Beginning at the top of the listing, repeat each line exactly until the line with "Definition YEAR : Z := 365 * DAY." has been repeated too.

━━━ Dataset ━━━

(* ===== verification/Mktime.v ===== *)
(** * The time of day

    Models [linux-0.11/kernel/mktime.c]: seconds since 1970 from a date. *)

From S2P Require Import Prelude.

Definition MINUTE : Z := 60.
Definition HOUR : Z := 60 * MINUTE.
Definition DAY : Z := 24 * HOUR.
Definition YEAR : Z := 365 * DAY.

(** the seconds before each month of a leap year *)
Definition month : list Z :=
  [0; DAY * 31; DAY * (31 + 29); DAY * (31 + 29 + 31); DAY * (31 + 29 + 31 + 30);
   DAY * (31 + 29 + 31 + 30 + 31); DAY * (31 + 29 + 31 + 30 + 31 + 30);
   DAY * (31 + 29 + 31 + 30 + 31 + 30 + 31); DAY * (31 + 29 + 31 + 30 + 31 + 30 + 31 + 31);
   DAY * (31 + 29 + 31 + 30 + 31 + 30 + 31 + 31 + 30);
   DAY * (31 + 29 + 31 + 30 + 31 + 30 + 31 + 31 + 30 + 31);
   DAY * (31 + 29 + 31 + 30 + 31 + 30 + 31 + 31 + 30 + 31 + 30)].

(** the fields of [struct tm] that are used *)
Record tm := mk_tm { tm_sec : Z; tm_min : Z; tm_hour : Z; tm_mday : Z; tm_mon : Z; tm_year : Z }.

(** [None] for a month outside of the table *)
Definition kernel_mktime (t : tm) : option Z :=
  let year := tm_year t - 70 in
  m ← month !! Z.to_nat (tm_mon t);
  let res := YEAR * year + DAY * Z.quot (year + 1) 4 in
  let res := res + m in
  let res := if (1 <? tm_mon t) && negb (Z.rem (year + 2) 4 =? 0) then res - DAY else res in
  let res := res + DAY * (tm_mday t - 1) in
  let res := res + HOUR * tm_hour t in
  let res := res + MINUTE * tm_min t in
  let res := res + tm_sec t in
  Some (s32 res).

(** ** The calendar *)
Definition leap (y : Z) : bool := (y mod 4 =? 0) && (negb (y mod 100 =? 0) || (y mod 400 =? 0)).
Definition month_days (y : Z) : list Z :=
  [31; if leap y then 29 else 28; 31; 30; 31; 30; 31; 31; 30; 31; 30; 31].
(** the days from the first of January 1970 to the first of a month *)
Definition days_before (y : Z) (mon : nat) : Z :=
  foldr (λ k acc, (if leap (1970 + Z.of_nat k) then 366 else 365) + acc) 0 (seq 0 (Z.to_nat (y - 1970))) +
  foldr Z.add 0 (take mon (month_days y)).

Lemma first_of_month :
  forallb (λ y, forallb (λ m,
    YEAR * Z.of_nat y + DAY * Z.quot (Z.of_nat y + 1) 4 + default 0 (month !! m) -
      (if (1 <? Z.of_nat m) && negb (Z.rem (Z.of_nat y + 2) 4 =? 0) then DAY else 0)
    =? DAY * days_before (1970 + Z.of_nat y) m) (seq 0 12)) (seq 0 130) = true.
Proof. vm_compute. reflexivity. Qed.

━━━

_The answer_:
(* ===== verification/Mktime.v ===== *)
(** * The time of day

    Models [linux-0.11/kernel/mktime.c]: seconds since 1970 from a date. *)

From S2P Require Import Prelude.

Definition MINUTE : Z := 60.
Definition HOUR : Z := 60 * MINUTE.
Definition DAY : Z := 24 * HOUR.
Definition YEAR : Z := 365 * DAY.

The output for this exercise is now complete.